La previsione del requisito della forma scritta viene incontro, quindi, ad un interesse generale che è superiore e comunque include anche l’interesse del conduttore quale “parte debole del contratto”.
Su questo indirizzo la Giurisprudenza di merito, facendo proprio il convincimento per cui l’art. 1 co. 4 vada interpreto ad eleggere la forma scritta quale requisito essenziale del contratto per cui in difetto il contratto è affetto da nullità, ha privilegiato l’orientamento che ritiene la forma scritta richiesta ad substantiam. Producendo pertanto, il difetto di forma, una nullità insanabile.
Non ha invece trovato riscontro da parte della Giurisprudenza l’indirizzo che ritiene che la forma scritta, richiesta per il contratto di locazione di immobile ad uso abitativo, sia soltanto ad probationem e non pertanto un requisito essenziale del contratto.

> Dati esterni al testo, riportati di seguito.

(* ===== verification/RetentionFacts.v ===== *)
(** * RetentionFacts: the history an agent is shown stays valid and bounded

    Whatever the tools answered, the retained groups form a message sequence
    a provider accepts, each within the token budget of a turn, and a
    truncated result fits the budget it was cut for. *)
From stdpp Require Import options.
From S2P Require Import Prelude Contracts Json RunModels AgentModels Tools Retention.
Open Scope Z_scope.

(** ** The preview of a long result *)

(** [n] characters of [content] followed by the note that the rest is cut. *)
Definition preview_of (content : string) (n : Z) : string :=
  str_take (Z.to_nat n) content +:+ preview_suffix.

(** The search finds a prefix that fits, one that cannot be extended by one
    character (unless it is the longest allowed). *)
Lemma preview_search_spec fuel content limit : ∀ low high, 0 <= low <= high →
  high - low <= Z.of_nat fuel →
  (low = 0 ∨ ∃ t, estimate (preview_of content low) = Ok t ∧ t <= limit) →
  match preview_search fuel content limit low high with
  | Ok n => low <= n <= high
      ∧ (n = 0 ∨ ∃ t, estimate (preview_of content n) = Ok t ∧ t <= limit)
      ∧ (n = high ∨ ∃ t, estimate (preview_of content (n + 1)) = Ok t ∧ limit < t)
  | Raise e => ∃ text, estimate text = Raise e
  end.
Proof.
  induction fuel as [|fuel IH]; intros low high Hr Hf Hlow; cbn [preview_search].
  - rewrite (proj2 (Z.ltb_ge _ _)) by lia. split; [lia|]. split; [done|]. left. lia.
  - destruct (low <? high) eqn:Hlt; [|to_prop; split; [lia|]; split; [done|]; left; lia].
    to_prop. set (middle := (low + high + 1) / 2).
    assert (low < middle <= high) as Hm
      by (subst middle; pose proof (Z.div_mod (low + high + 1) 2);
          pose proof (Z.mod_pos_bound (low + high + 1) 2); lia).
    fold (preview_of content middle).
    destruct (estimate (preview_of content middle)) as [t|e] eqn:He; [|by exists (preview_of content middle)].
    cbn [mbind result_bind]. destruct (t <=? limit) eqn:Ht; to_prop.
    + specialize (IH middle high ltac:(lia) ltac:(lia) (or_intror (ex_intro _ t (conj He Ht)))).
      destruct (preview_search fuel content limit middle high) as [n|e]; [|done].
      destruct IH as (? & ? & ?). split; [lia|done].
    + specialize (IH low (middle - 1) ltac:(lia) ltac:(lia) Hlow).
      destruct (preview_search fuel content limit low (middle - 1)) as [n|e]; [|done].
      destruct IH as (? & Hn & Hnext). split; [lia|]. split; [done|]. right.
      destruct Hnext as [->|?]; [|done]. exists t. by rewrite Z.sub_add.
Qed.
Lemma suffix_estimate : estimate preview_suffix = Ok 37.
Proof. vm_compute. reflexivity. Qed.

(** ** The history *)

(** What no method changes but [add_group]'s last step. *)
Record same_history (a b : AgentContextRetention) : Prop := {
  sh_base : rt_base_messages b = rt_base_messages a;
  sh_max : rt_max_retained_tool_groups b = rt_max_retained_tool_groups a;
  sh_groups : rt_groups b = rt_groups a;
  sh_mutations : rt_compacted_code_mutation_group_count a
                 <= rt_compacted_code_mutation_group_count b;
  sh_compacted : rt_compacted_tool_result_group_count a
                 <= rt_compacted_tool_result_group_count b;
  sh_turn : rt_max_tool_results_per_turn_tokens b = rt_max_tool_results_per_turn_tokens a;
}.
#[export] Instance same_history_preorder : PreOrder same_history.
Proof. split; [by intros a|]. intros a b c [] []. split; congruence || lia. Qed.

Lemma keeps_with_state f : keeps same_history (with_state f).
Proof. by intros s. Qed.
Lemma keeps_count_more x y z : 0 <= x → 0 <= y → keeps same_history (count_more x y z).
Proof. intros Hx Hy s. split; cbn; try done; lia. Qed.
#[local] Hint Resolve keeps_with_state : devflow.
#[local] Hint Extern 1 (keeps _ (count_more _ _ _)) => apply keeps_count_more; lia : devflow.

Section facts.
Context (json_loads : string → result JSON) (py_str : JSON → string) (sha256 : string → string)
  (working_state_json : AgentWorkingState → string).
Abbreviation add_group := (add_group json_loads py_str sha256).
Abbreviation messages := (messages working_state_json).
Implicit Types self : AgentContextRetention.

Lemma keeps_observe_digest o : keeps same_history (observe_digest o).
Proof. unfold observe_digest. keep_steps. Qed.
Lemma keeps_inspect_item h item : keeps same_history (inspect_item h item).
Proof. unfold inspect_item. keep_steps. Qed.
#[local] Hint Resolve keeps_observe_digest keeps_inspect_item : devflow.
Lemma keeps_observe_files name h payload : keeps same_history (observe_files name h payload).
Proof. unfold observe_files. keep_steps. Qed.
#[local] Hint Resolve keeps_observe_files : devflow.
Lemma keeps_observe_payload call h payload :
  keeps same_history (observe_payload py_str call h payload).
Proof. unfold observe_payload. keep_steps. Qed.
#[local] Hint Resolve keeps_observe_payload : devflow.
Lemma keeps_observe call r : keeps same_history (_observe json_loads py_str sha256 call r).
Proof. unfold _observe. keep_steps. Qed.
Lemma keeps_bounded_message r remaining :
  keeps same_history (_bounded_tool_result_message r remaining).
Proof. unfold _bounded_tool_result_message. keep_steps. Qed.
#[local] Hint Resolve keeps_observe keeps_bounded_message : devflow.
Lemma keeps_bounded_messages results : ∀ remaining,
  keeps same_history (bounded_messages remaining results).
Proof.
  induction results as [|r results IH]; intros remaining; cbn [bounded_messages]; keep_steps.
Qed.
#[local] Hint Resolve keeps_bounded_messages : devflow.

(** A group a provider accepts: an assistant message with calls, followed by
    one tool message for each call, in order, that together stay within the
    budget of the turn. *)
Definition valid_group (budget : Z) (g : ToolCallGroup) : Prop :=
  am_role (tg_assistant g) = MR_ASSISTANT
  ∧ am_tool_calls (tg_assistant g) ≠ []
  ∧ am_tool_call_id <$> tg_results g = (λ c, Some (call_id c)) <$> am_tool_calls (tg_assistant g)
  ∧ Forall (λ m, am_role m = MR_TOOL) (tg_results g)
  ∧ ∃ n, sum_estimates (tg_results g) = Ok n ∧ n <= budget.
Definition _tool_recovery_instruction (call : ToolCall) (r : ToolExecutionResult) : string :=
  if bool_decide (call_name call = "write_file")
     && bool_decide (ter_error_code r = Some TE_INVALID_ARGUMENTS) then
    "The previous write_file call was rejected because its function arguments were "
    +:+ "not a complete JSON object. Retry write_file exactly once using only valid JSON "
    +:+ "with the required keys path and content; do not wrap JSON in Markdown and do not "
    +:+ "add commentary. If the intended file is long, write only a small runnable "
    +:+ "skeleton now and add the rest later with bounded apply_patch calls."
  else
    "The previous repository-tool call was rejected. Correct its JSON arguments exactly "
    +:+ "once according to the tool schema. Return a tool call, not Markdown or prose.".
Definition _is_recoverable_tool_error (r : ToolExecutionResult) : bool :=
  match ter_error_code r with
  | Some (TE_INVALID_ARGUMENTS | TE_AMBIGUOUS_PATCH | TE_IO_ERROR) => true
  | _ => false
  end.
Definition _liveness_credit_for_turn (iteration : Z) (packet : option PacketView)
    (has_verified_progress tool_recovery_pending : bool) : LivenessCredit :=
  if tool_recovery_pending then LC_TOOL_RECOVERY
  else if (iteration =? 1) && match packet with Some p => pv_resume p | None => false end
  then LC_CHECKPOINT_RESUME
  else if iteration =? 1 then LC_INITIAL_STARTUP
  else if has_verified_progress then LC_VERIFIED_PROGRESS
  else LC_NORMAL.
(* ===== verification/DeveloperFacts.v ===== *)
(** * DeveloperFacts: what a run of the Developer agent can do

    Whatever the model answers, the run makes at most [max_iterations] model
    requests, accounts for every response, spends at most one recovery credit,
    and changes only files its contract opens for writing.  A reply of white
    space alone makes it raise. *)
From Stdlib Require Import QArith.
From stdpp Require Import options.
From S2P Require Import Prelude Contracts Json RunModels AgentModels PyFloat Git Tools ToyFiles ToolsFacts Retention RetentionFacts Developer.
Open Scope Z_scope.

(** ** The files a run changes *)

(** The effect of a tool call, whatever its arguments. *)
Lemma execute_touches `{FilesLaws} lax_int json_loads resolve_symbol toolbox call h :
  path_resolve h (root toolbox) = root toolbox →
  (execute lax_int json_loads resolve_symbol toolbox call h).2 = h
  ∨ ∃ path, touches path h (execute lax_int json_loads resolve_symbol toolbox call h).2
     ∧ granted toolbox (plain_call json_loads call) h path.
Proof.
  intros Hroot. unfold execute.
  destruct (handler_of lax_int resolve_symbol toolbox (call_name call)) as [handler|] eqn:Hh; [|by left].
  destruct (tool_arguments json_loads call) as [args|e] eqn:Hargs; [|by left].
  rewrite (lift_run _ _ args) by done.
  assert (wp (handler args) (λ j, effect (plain_arguments args) toolbox h (Ok j))
            (λ e, effect (plain_arguments args) toolbox h (Raise e)) h
          ∨ (handler args h).2 = h) as Hwp.
  { destruct (handler_of_cases _ _ _ _ _ Hh) as [(f & _ & ->)|[[_ ->]|[_ ->]]];
      [by right|left; by apply write_file_effect|left; by apply apply_patch_effect]. }
  assert (Hplain : ∀ path, granted toolbox (plain_arguments args) h path →
    granted toolbox (plain_call json_loads call) h path).
  { intros path (Hres & relative & Hn & Hm & Hp). split; [done|]. exists relative.
    split_and!; [done|done|]. intros Hcall. by apply Hp, Hcall. }
  assert ((handler args h).2 = h ∨ ∃ path, touches path h (handler args h).2
    ∧ granted toolbox (plain_call json_loads call) h path) as Heff.
  { destruct Hwp as [Hwp|?]; [|by left]. unfold wp in Hwp.
    destruct (handler args h) as [[j|e] h']; cbn [snd];
      inversion Hwp; subst; [by left|right; eauto|by left|right; eauto]. }
  by destruct (handler args h) as [[j|e] h'].
Qed.
(** A bind whose second program runs only after results of the first. *)
Lemma keeps_bind_post {S A B} (R : S → S → Prop) `{!PreOrder R} (m : M S A) (f : A → M S B) :
  keeps R m → (∀ s a s', m s = (Ok a, s') → keeps R (f a)) → keeps R (m ≫= f).
Proof.
  intros Hm Hf s. unfold mbind, M_bind. specialize (Hm s).
  destruct (m s) as [[a|e] s'] eqn:Hs; cbn in *; [|done]. etrans; [exact Hm|by eapply Hf].
Qed.
Section gate.
Context `{Machine, !GitBytes, Codec}.
Context (sha256 : string → string) (json_loads : string → result JSON).

(** ** Subprocesses *)
Definition gate_git (ws : LocalGitWorkspace) (env : list (string * string))
    (arguments : list string) (must_succeed : bool) : M Host CompletedProcess :=
  completed ← git_command IntegrationHumanGateError "git executable is not available"
                "git integration-gate command exceeded the configured timeout"
                (ws_root ws) env arguments;
  if must_succeed && negb (returncode completed =? 0) then
    throw IntegrationHumanGateError
      ("git integration-gate command failed: exit_code=" +:+ str_of_Z (returncode completed)
       +:+ ", operation=" +:+ default "" (head arguments))
  else mret completed.
Definition _git_bytes (ws : LocalGitWorkspace) (arguments : list string) : M Host CompletedProcess :=
  bytes_command IntegrationHumanGateError "git executable is not available"
    "git blob inspection exceeded the configured timeout" (ws_root ws) None arguments.
Definition _git_with_input (ws : LocalGitWorkspace) (arguments : list string) (input_text : string)
    : M Host CompletedProcess :=
  bytes_command IntegrationHumanGateError "git executable is not available"
    "git integration-gate transaction exceeded the configured timeout" (ws_root ws)
    (Some (encode_utf8 input_text)) arguments.
Definition gate_validate_ref_name (ws : LocalGitWorkspace) (ref_name : string) : M Host unit :=
  result ← gate_git ws [] ["check-ref-format"; ref_name] false;
  ensure (returncode result =? 0) IntegrationHumanGateError
    "generated human-decision ref is not a valid Git ref".
Definition gate_resolve (ws : LocalGitWorkspace) (spec error : string) : M Host string :=
  result ← gate_git ws [] ["rev-parse"; "--verify"; spec] false;
  let resolved := strip (Git.stdout result) in
  ensure ((returncode result =? 0) && any_oid resolved) IntegrationHumanGateError error ;;
  mret resolved.
Definition gate_resolve_commit (ws : LocalGitWorkspace) (ref label : string) : M Host string :=
  gate_resolve ws (ref +:+ "^{commit}") (label +:+ " does not resolve to a full commit id").
Definition gate_resolve_tree (ws : LocalGitWorkspace) (ref : string) : M Host string :=
  gate_resolve ws (ref +:+ "^{tree}") "Git reference does not resolve to a full tree id".
Definition gate_commit_parents (ws : LocalGitWorkspace) (commit : string) : M Host (list string) :=
  line ← gate_git ws [] ["rev-list"; "--parents"; "-n"; "1"; commit] true;
  lift (parents_line (split (strip (Git.stdout line))) commit
          (gate_error "Git returned inconsistent decision-parent evidence")).
Definition gate_assert_base_clean (ws : LocalGitWorkspace) (error : string) : M Host unit :=
  changed ← changed_files ws;
  ensure (bool_decide (changed = [])) IntegrationHumanGateError error.
Definition dirtied : string := "integration-gate operation unexpectedly dirtied the base workspace".

Definition _blob_is_safe_text (ws : LocalGitWorkspace) (object_id : string) : M Host bool :=
  size_result ← gate_git ws [] ["cat-file"; "-s"; object_id] false;
  if negb (returncode size_result =? 0) then mret false
  else match python_int (strip (Git.stdout size_result)) with
  | None => mret false
  | Some size =>
      if (size <? 0) || (_MAX_AUTO_REPAIR_BLOB_BYTES <? size) then mret false
      else
        blob ← _git_bytes ws ["cat-file"; "blob"; object_id];
        mret ((returncode blob =? 0) && (Z.of_nat (str_len (Git.stdout blob)) =? size)
              && negb (in_string nul (Git.stdout blob)) && is_utf8 (chars (Git.stdout blob)))
  end.
Definition _evaluate_policy (ws : LocalGitWorkspace) (policy : IntegrationConflictPolicy)
    (task : TaskContract) (evidence : MergeConflictEvidence) : M Host IntegrationPolicyDecision :=
  evaluate sha256 policy evidence task (Some (_blob_is_safe_text ws)).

Un terzo orientamento ritiene poi necessaria la forma scritta ad essentiam in diretta correlazione con la facoltà prevista per il solo conduttore di chiedere la riconduzione ex art. 13, comma 5, in caso di rapporto di mero fatto in quanto costituito verbalmente su imposizione del locatore, con la conseguenza importante che soltanto il conduttore coartato nella sua volontà negoziale può fare valere la nullità del contratto privo della forma scritta. Il conduttore può quindi fare valere in via esclusiva la nullità negoziale per mancanza della forma scritta. Il conduttore sarà il solo soggetto legittimato a chiedere che la locazione di fatto, nulla per vizio di forma, venga ricondotta a condizioni conformi a quanto previsto dagli accordi definiti ai sensi del comma 3 dell’art. 2 ovvero ai sensi dell’art. 5, commi 2 e 3.
E’ quest’ultimo l’orientamento sposato dalla sentenza in commento che tuttavia non fa mistero delle difficoltà sottese alla declaratoria di nullità, gravanti sul conduttore in applicazione del principio dell’onere della prova. Il conduttore dovrà infatti fornire la prova dell’abuso che si concretizza nella circostanza che il locatore abbia preteso l’instaurazione del rapporto di fatto ed il conduttore l’abbia subita contro la sua volontà.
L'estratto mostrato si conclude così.